[Work to complete]: In the following material, identify every line holding the string "hand" and return it.

☆ ☆ ☆ ☆ ☆

(** * SymbolicMath.go: the expression algebra of package [symbolic]

    A shallow embedding of the scalar, vector and matrix expression types of
    [symbolic] and of the dimension checks of [smErrors]:
    - symbolic/constant.go: the constant [K], followed by the
      [ScalarExpression] interface with [IsScalarExpression] and
      [ToScalarExpression];
    - symbolic/variable_vector.go: [VariableVector], followed by
      [Polynomial] (polynomial.go);
    - symbolic/variable_matrix.go: [VariableMatrix];
    - symbolic/expression.go: [IsExpression], [ToExpression];
    - smErrors/dimension_error.go: [DimensionError] and the dimension
      checks.
    The declarations these files use and that are not among them
    ([Variable], [Monomial], [KVector], [UniqueVars], ...) are modelled from
    the spec, each under a comment that says so.

    Conventions.
    - Go [float64] is Rocq's primitive binary64 [float]; Go [int] is [Z]
      (only lengths and indices occur, so no wrap-around is involved);
      [uint64] identifiers are [N].
    - A Go value of static type [interface{}] is a [value]; a value that
      implements the [Expression] interface is an [Expression].
    - A function that can [panic] returns a [result]; a function that returns
      [error] returns an [option error] ([None] is Go's [nil]).
    - Slices are lists wherever no two live slices share a backing array;
      [Module Mem] models the backing arrays explicitly for the methods that
      write through a copied slice header. *)

From Stdlib Require Import ZArith List String Bool Lia.
From Stdlib Require Import Floats.PrimFloat.
From stdpp Require Import base list.
Import ListNotations.
Local Open Scope string_scope.
Local Open Scope Z_scope.

(* ------------------------------------------------------------------ *)
(** ** Data model *)
(* ------------------------------------------------------------------ *)

(** [type K float64] (constant.go). *)
Definition K : Type := float.

(** Modelled from the spec: the struct [Variable] is declared outside the
    files at hand.  The spec gives a variable no payload beyond its
    identity; the sources read its field [ID] ([uint64]).  (The record is
    named [Var] because [Variable] is a reserved command name.) *)
Record Var : Type := { ID : N }.

(** Modelled from the spec: the struct [Monomial] is declared outside the
    files at hand; its three fields are the ones [K.ToMonomial] fills. *)
Record Monomial : Type := {
  Coefficient : float;
  VariableFactors : list Var;
  Exponents : list Z
}.

(** [type Polynomial struct { Monomials []Monomial }] (polynomial.go). *)
Record Polynomial : Type := { Monomials : list Monomial }.

(** [type VariableVector struct { Elements []Variable }]. *)
Record VariableVector : Type := { Elements : list Var }.

(** [type VariableMatrix [][]Variable]. *)
Definition VariableMatrix : Type := list (list Var).

(** Modelled from the spec: the type [KVector] is declared outside the
    files at hand.  It is the vector container of constants;
    [K.Comparison] appends [K]s to it and takes its [len], so it is a slice
    of [K]. *)
Definition KVector : Type := list K.

(** Modelled from the spec: the type [ConstrSense] is declared outside the
    files at hand.  A sense is one of "equal", "less than or equal",
    "greater than or equal"; the constructors are the three constants the
    sources use. *)
Inductive ConstrSense : Type :=
| SenseEqual
| SenseLessThanEqual
| SenseGreaterThanEqual.

(** The dynamic types of the algebra that implement [Expression]. *)
Inductive Expression : Type :=
| EK (c : K)
| EVariable (v : Var)
| EMonomial (m : Monomial)
| EPolynomial (p : Polynomial)
| EKVector (kv : KVector)
| EVariableVector (vv : VariableVector)
| EVariableMatrix (vm : VariableMatrix).

(** A Go [interface{}] operand: an expression of the algebra, or one of the
    foreign dynamic types the type switches mention ([int], [float64]), or
    some other value (a [string] stands for "any other type"). *)
Inductive value : Type :=
| VInt (i : Z)
| VFloat64 (f : float)
| VString (s : string)
| VExpr (e : Expression).

(** Arguments of a [fmt.Errorf] call. *)
Inductive fmtarg : Type :=
| FInt (n : Z)
| FValue (v : value)
| FSense (s : ConstrSense).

☆ ☆ ☆ ☆ ☆

[Response]:
    files at hand.  The spec gives a variable no payload beyond its
    files at hand; its three fields are the ones [K.ToMonomial] fills. *)
    files at hand.  It is the vector container of constants;
    files at hand.  A sense is one of "equal", "less than or equal",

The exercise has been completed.